Exercise instructions >> Could you print the full listing below, keeping each line identical?

━━━ Given records ━━━

(** struct vma. *)
#[projections(primitive)]
Record vma := mkVma {
  v_used : bool; v_addr : Z; v_length : Z; v_prot : Z; v_flags : Z; v_file : option nat;
  v_offset : Z
}.
Definition set_v_used (x : bool) (r : vma) : vma := mkVma x (v_addr r) (v_length r) (v_prot r)
  (v_flags r) (v_file r) (v_offset r).
Definition set_v_addr (x : Z) (r : vma) : vma := mkVma (v_used r) x (v_length r) (v_prot r)
  (v_flags r) (v_file r) (v_offset r).
Definition set_v_length (x : Z) (r : vma) : vma := mkVma (v_used r) (v_addr r) x (v_prot r)
  (v_flags r) (v_file r) (v_offset r).
Definition set_v_prot (x : Z) (r : vma) : vma := mkVma (v_used r) (v_addr r) (v_length r) x
  (v_flags r) (v_file r) (v_offset r).
Definition set_v_flags (x : Z) (r : vma) : vma := mkVma (v_used r) (v_addr r) (v_length r)
  (v_prot r) x (v_file r) (v_offset r).
Definition set_v_file (x : option nat) (r : vma) : vma := mkVma (v_used r) (v_addr r)
  (v_length r) (v_prot r) (v_flags r) x (v_offset r).
Definition set_v_offset (x : Z) (r : vma) : vma := mkVma (v_used r) (v_addr r) (v_length r)
  (v_prot r) (v_flags r) (v_file r) x.
Definition vma0 : vma := mkVma false 0 0 0 0 None 0.

(** struct proc; the lock is named by [lockid], the trapframe lives in
    physical memory. *)
#[projections(primitive)]
Record proc := mkProc {
  p_state : procstate; p_chan : channel; p_killed : bool; p_xstate : Z; p_pid : Z;
  p_parent : option nat; p_kstack : Z; p_sz : Z; p_pagetable : Z; p_trapframe : Z;
  p_context : context; p_ofile : list (option nat); p_vmas : list vma; p_cwd : option nat;
  p_name : list Z
}.
Definition set_p_state (x : procstate) (r : proc) : proc := mkProc x (p_chan r) (p_killed r)
  (p_xstate r) (p_pid r) (p_parent r) (p_kstack r) (p_sz r) (p_pagetable r) (p_trapframe r)
  (p_context r) (p_ofile r) (p_vmas r) (p_cwd r) (p_name r).
Definition set_p_chan (x : channel) (r : proc) : proc := mkProc (p_state r) x (p_killed r)
  (p_xstate r) (p_pid r) (p_parent r) (p_kstack r) (p_sz r) (p_pagetable r) (p_trapframe r)
  (p_context r) (p_ofile r) (p_vmas r) (p_cwd r) (p_name r).
Definition set_p_killed (x : bool) (r : proc) : proc := mkProc (p_state r) (p_chan r) x
  (p_xstate r) (p_pid r) (p_parent r) (p_kstack r) (p_sz r) (p_pagetable r) (p_trapframe r)
  (p_context r) (p_ofile r) (p_vmas r) (p_cwd r) (p_name r).
Definition set_p_xstate (x : Z) (r : proc) : proc := mkProc (p_state r) (p_chan r) (p_killed r)
  x (p_pid r) (p_parent r) (p_kstack r) (p_sz r) (p_pagetable r) (p_trapframe r) (p_context r)
  (p_ofile r) (p_vmas r) (p_cwd r) (p_name r).
Definition set_p_pid (x : Z) (r : proc) : proc := mkProc (p_state r) (p_chan r) (p_killed r)
  (p_xstate r) x (p_parent r) (p_kstack r) (p_sz r) (p_pagetable r) (p_trapframe r)
  (p_context r) (p_ofile r) (p_vmas r) (p_cwd r) (p_name r).
Definition set_p_parent (x : option nat) (r : proc) : proc := mkProc (p_state r) (p_chan r)
  (p_killed r) (p_xstate r) (p_pid r) x (p_kstack r) (p_sz r) (p_pagetable r) (p_trapframe r)
  (p_context r) (p_ofile r) (p_vmas r) (p_cwd r) (p_name r).
Definition set_p_kstack (x : Z) (r : proc) : proc := mkProc (p_state r) (p_chan r) (p_killed r)
  (p_xstate r) (p_pid r) (p_parent r) x (p_sz r) (p_pagetable r) (p_trapframe r) (p_context r)
  (p_ofile r) (p_vmas r) (p_cwd r) (p_name r).
Definition set_p_sz (x : Z) (r : proc) : proc := mkProc (p_state r) (p_chan r) (p_killed r)
  (p_xstate r) (p_pid r) (p_parent r) (p_kstack r) x (p_pagetable r) (p_trapframe r)
  (p_context r) (p_ofile r) (p_vmas r) (p_cwd r) (p_name r).
Definition set_p_pagetable (x : Z) (r : proc) : proc := mkProc (p_state r) (p_chan r)
  (p_killed r) (p_xstate r) (p_pid r) (p_parent r) (p_kstack r) (p_sz r) x (p_trapframe r)
  (p_context r) (p_ofile r) (p_vmas r) (p_cwd r) (p_name r).
Definition set_p_trapframe (x : Z) (r : proc) : proc := mkProc (p_state r) (p_chan r)
  (p_killed r) (p_xstate r) (p_pid r) (p_parent r) (p_kstack r) (p_sz r) (p_pagetable r) x
  (p_context r) (p_ofile r) (p_vmas r) (p_cwd r) (p_name r).
Definition set_p_context (x : context) (r : proc) : proc := mkProc (p_state r) (p_chan r)
  (p_killed r) (p_xstate r) (p_pid r) (p_parent r) (p_kstack r) (p_sz r) (p_pagetable r)
  (p_trapframe r) x (p_ofile r) (p_vmas r) (p_cwd r) (p_name r).
Definition set_p_ofile (x : list (option nat)) (r : proc) : proc := mkProc (p_state r)
  (p_chan r) (p_killed r) (p_xstate r) (p_pid r) (p_parent r) (p_kstack r) (p_sz r)
  (p_pagetable r) (p_trapframe r) (p_context r) x (p_vmas r) (p_cwd r) (p_name r).
Definition set_p_vmas (x : list vma) (r : proc) : proc := mkProc (p_state r) (p_chan r)
  (p_killed r) (p_xstate r) (p_pid r) (p_parent r) (p_kstack r) (p_sz r) (p_pagetable r)
  (p_trapframe r) (p_context r) (p_ofile r) x (p_cwd r) (p_name r).
Definition set_p_cwd (x : option nat) (r : proc) : proc := mkProc (p_state r) (p_chan r)
  (p_killed r) (p_xstate r) (p_pid r) (p_parent r) (p_kstack r) (p_sz r) (p_pagetable r)
  (p_trapframe r) (p_context r) (p_ofile r) (p_vmas r) x (p_name r).
Definition set_p_name (x : list Z) (r : proc) : proc := mkProc (p_state r) (p_chan r)
  (p_killed r) (p_xstate r) (p_pid r) (p_parent r) (p_kstack r) (p_sz r) (p_pagetable r)
  (p_trapframe r) (p_context r) (p_ofile r) (p_vmas r) (p_cwd r) x.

━━━

Response >>
(** struct vma. *)
#[projections(primitive)]
Record vma := mkVma {
  v_used : bool; v_addr : Z; v_length : Z; v_prot : Z; v_flags : Z; v_file : option nat;
  v_offset : Z
}.
Definition set_v_used (x : bool) (r : vma) : vma := mkVma x (v_addr r) (v_length r) (v_prot r)
  (v_flags r) (v_file r) (v_offset r).
Definition set_v_addr (x : Z) (r : vma) : vma := mkVma (v_used r) x (v_length r) (v_prot r)
  (v_flags r) (v_file r) (v_offset r).
Definition set_v_length (x : Z) (r : vma) : vma := mkVma (v_used r) (v_addr r) x (v_prot r)
  (v_flags r) (v_file r) (v_offset r).
Definition set_v_prot (x : Z) (r : vma) : vma := mkVma (v_used r) (v_addr r) (v_length r) x
  (v_flags r) (v_file r) (v_offset r).
Definition set_v_flags (x : Z) (r : vma) : vma := mkVma (v_used r) (v_addr r) (v_length r)
  (v_prot r) x (v_file r) (v_offset r).
Definition set_v_file (x : option nat) (r : vma) : vma := mkVma (v_used r) (v_addr r)
  (v_length r) (v_prot r) (v_flags r) x (v_offset r).
Definition set_v_offset (x : Z) (r : vma) : vma := mkVma (v_used r) (v_addr r) (v_length r)
  (v_prot r) (v_flags r) (v_file r) x.
Definition vma0 : vma := mkVma false 0 0 0 0 None 0.

(** struct proc; the lock is named by [lockid], the trapframe lives in
    physical memory. *)
#[projections(primitive)]
Record proc := mkProc {
  p_state : procstate; p_chan : channel; p_killed : bool; p_xstate : Z; p_pid : Z;
  p_parent : option nat; p_kstack : Z; p_sz : Z; p_pagetable : Z; p_trapframe : Z;
  p_context : context; p_ofile : list (option nat); p_vmas : list vma; p_cwd : option nat;
  p_name : list Z
}.
Definition set_p_state (x : procstate) (r : proc) : proc := mkProc x (p_chan r) (p_killed r)
  (p_xstate r) (p_pid r) (p_parent r) (p_kstack r) (p_sz r) (p_pagetable r) (p_trapframe r)
  (p_context r) (p_ofile r) (p_vmas r) (p_cwd r) (p_name r).
Definition set_p_chan (x : channel) (r : proc) : proc := mkProc (p_state r) x (p_killed r)
  (p_xstate r) (p_pid r) (p_parent r) (p_kstack r) (p_sz r) (p_pagetable r) (p_trapframe r)
  (p_context r) (p_ofile r) (p_vmas r) (p_cwd r) (p_name r).
Definition set_p_killed (x : bool) (r : proc) : proc := mkProc (p_state r) (p_chan r) x
  (p_xstate r) (p_pid r) (p_parent r) (p_kstack r) (p_sz r) (p_pagetable r) (p_trapframe r)
  (p_context r) (p_ofile r) (p_vmas r) (p_cwd r) (p_name r).
Definition set_p_xstate (x : Z) (r : proc) : proc := mkProc (p_state r) (p_chan r) (p_killed r)
  x (p_pid r) (p_parent r) (p_kstack r) (p_sz r) (p_pagetable r) (p_trapframe r) (p_context r)
  (p_ofile r) (p_vmas r) (p_cwd r) (p_name r).
Definition set_p_pid (x : Z) (r : proc) : proc := mkProc (p_state r) (p_chan r) (p_killed r)
  (p_xstate r) x (p_parent r) (p_kstack r) (p_sz r) (p_pagetable r) (p_trapframe r)
  (p_context r) (p_ofile r) (p_vmas r) (p_cwd r) (p_name r).
Definition set_p_parent (x : option nat) (r : proc) : proc := mkProc (p_state r) (p_chan r)
  (p_killed r) (p_xstate r) (p_pid r) x (p_kstack r) (p_sz r) (p_pagetable r) (p_trapframe r)
  (p_context r) (p_ofile r) (p_vmas r) (p_cwd r) (p_name r).
Definition set_p_kstack (x : Z) (r : proc) : proc := mkProc (p_state r) (p_chan r) (p_killed r)
  (p_xstate r) (p_pid r) (p_parent r) x (p_sz r) (p_pagetable r) (p_trapframe r) (p_context r)
  (p_ofile r) (p_vmas r) (p_cwd r) (p_name r).
Definition set_p_sz (x : Z) (r : proc) : proc := mkProc (p_state r) (p_chan r) (p_killed r)
  (p_xstate r) (p_pid r) (p_parent r) (p_kstack r) x (p_pagetable r) (p_trapframe r)
  (p_context r) (p_ofile r) (p_vmas r) (p_cwd r) (p_name r).
Definition set_p_pagetable (x : Z) (r : proc) : proc := mkProc (p_state r) (p_chan r)
  (p_killed r) (p_xstate r) (p_pid r) (p_parent r) (p_kstack r) (p_sz r) x (p_trapframe r)
  (p_context r) (p_ofile r) (p_vmas r) (p_cwd r) (p_name r).
Definition set_p_trapframe (x : Z) (r : proc) : proc := mkProc (p_state r) (p_chan r)
  (p_killed r) (p_xstate r) (p_pid r) (p_parent r) (p_kstack r) (p_sz r) (p_pagetable r) x
  (p_context r) (p_ofile r) (p_vmas r) (p_cwd r) (p_name r).
Definition set_p_context (x : context) (r : proc) : proc := mkProc (p_state r) (p_chan r)
  (p_killed r) (p_xstate r) (p_pid r) (p_parent r) (p_kstack r) (p_sz r) (p_pagetable r)
  (p_trapframe r) x (p_ofile r) (p_vmas r) (p_cwd r) (p_name r).
Definition set_p_ofile (x : list (option nat)) (r : proc) : proc := mkProc (p_state r)
  (p_chan r) (p_killed r) (p_xstate r) (p_pid r) (p_parent r) (p_kstack r) (p_sz r)
  (p_pagetable r) (p_trapframe r) (p_context r) x (p_vmas r) (p_cwd r) (p_name r).
Definition set_p_vmas (x : list vma) (r : proc) : proc := mkProc (p_state r) (p_chan r)
  (p_killed r) (p_xstate r) (p_pid r) (p_parent r) (p_kstack r) (p_sz r) (p_pagetable r)
  (p_trapframe r) (p_context r) (p_ofile r) x (p_cwd r) (p_name r).
Definition set_p_cwd (x : option nat) (r : proc) : proc := mkProc (p_state r) (p_chan r)
  (p_killed r) (p_xstate r) (p_pid r) (p_parent r) (p_kstack r) (p_sz r) (p_pagetable r)
  (p_trapframe r) (p_context r) (p_ofile r) (p_vmas r) x (p_name r).
Definition set_p_name (x : list Z) (r : proc) : proc := mkProc (p_state r) (p_chan r)
  (p_killed r) (p_xstate r) (p_pid r) (p_parent r) (p_kstack r) (p_sz r) (p_pagetable r)
  (p_trapframe r) (p_context r) (p_ofile r) (p_vmas r) (p_cwd r) x.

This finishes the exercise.